(** [write_payload_bundle] on the disk, with the directories it creates. *)
Definition write_payload_bundle_disk (target : path) (payload : bytes) (d : disk)
  : disk * result (list path) ExportPipelineError :=
  let '(fs, r) := write_payload_bundle io (d_files d) target payload in
  (mkDisk fs (match r with
              | Ok files => d_dirs d ∪ list_to_set (concat (map (fun f => prefixes (parent_or_empty f)) files))
              | Err _ => d_dirs d
              end), r).

(** ** One object *)

(** The files an object with a claimed target is written to. *)
Definition write_object_files (o : NativeObjectExportOptions) (st : NativeSemanticExportPathState) (d : disk)
    (target : path) (kind : string) (payload : bytes) : export_result (list path) :=
  if String.eqb kind "image_array_bundle_raw_rgba"
  then queue_native_image_payload_bundle_final_files st d target payload o
  else if starts_with "image_array_bundle_" kind || String.eqb kind "animator_bundle_fbx" then
    let '(d, r) := write_payload_bundle_disk target payload d in (st, d, r)
  else if existsb (String.eqb kind) ["image_bmp"; "image_raw_rgba"] then
    let '(st, files) := queue_native_image_payload_final_files st target payload o in (st, d, Ok files)
  else
    let '(d, r) := write_native_payload_file target payload d in
    (st, d, let? _ := r in Ok [target]).

(** The target an object would be written to, before it is claimed. *)
Definition object_target (o : NativeObjectExportOptions) (asset : AssetStudioFfiAssetInfo)
    (out : ObjectReadOutput) : result path ExportPipelineError :=
  let kind := payload_kind (read_response out) in
  let target := native_object_output_path (output_dir o) (export_path o) (strip_path_prefix o)
                  (opt_by_category o) asset kind (suggested_extension (read_response out)) in
  let target := default target (text_asset_public_bytes_target target asset) in
  let? typetree := assetbundle_typetree_output_path typetree_from_slice (output_dir o) (export_path o)
                     (strip_path_prefix o) (opt_by_category o) asset kind (read_payload out) in
  Ok (default target typetree).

Task item: Every line of the data is to be printed again exactly.

Solution to the problem:
(** [write_payload_bundle] on the disk, with the directories it creates. *)
Definition write_payload_bundle_disk (target : path) (payload : bytes) (d : disk)
  : disk * result (list path) ExportPipelineError :=
  let '(fs, r) := write_payload_bundle io (d_files d) target payload in
  (mkDisk fs (match r with
              | Ok files => d_dirs d ∪ list_to_set (concat (map (fun f => prefixes (parent_or_empty f)) files))
              | Err _ => d_dirs d
              end), r).

(** ** One object *)

(** The files an object with a claimed target is written to. *)
Definition write_object_files (o : NativeObjectExportOptions) (st : NativeSemanticExportPathState) (d : disk)
    (target : path) (kind : string) (payload : bytes) : export_result (list path) :=
  if String.eqb kind "image_array_bundle_raw_rgba"
  then queue_native_image_payload_bundle_final_files st d target payload o
  else if starts_with "image_array_bundle_" kind || String.eqb kind "animator_bundle_fbx" then
    let '(d, r) := write_payload_bundle_disk target payload d in (st, d, r)
  else if existsb (String.eqb kind) ["image_bmp"; "image_raw_rgba"] then
    let '(st, files) := queue_native_image_payload_final_files st target payload o in (st, d, Ok files)
  else
    let '(d, r) := write_native_payload_file target payload d in
    (st, d, let? _ := r in Ok [target]).

(** The target an object would be written to, before it is claimed. *)
Definition object_target (o : NativeObjectExportOptions) (asset : AssetStudioFfiAssetInfo)
    (out : ObjectReadOutput) : result path ExportPipelineError :=
  let kind := payload_kind (read_response out) in
  let target := native_object_output_path (output_dir o) (export_path o) (strip_path_prefix o)
                  (opt_by_category o) asset kind (suggested_extension (read_response out)) in
  let target := default target (text_asset_public_bytes_target target asset) in
  let? typetree := assetbundle_typetree_output_path typetree_from_slice (output_dir o) (export_path o)
                     (strip_path_prefix o) (opt_by_category o) asset kind (read_payload out) in
  Ok (default target typetree).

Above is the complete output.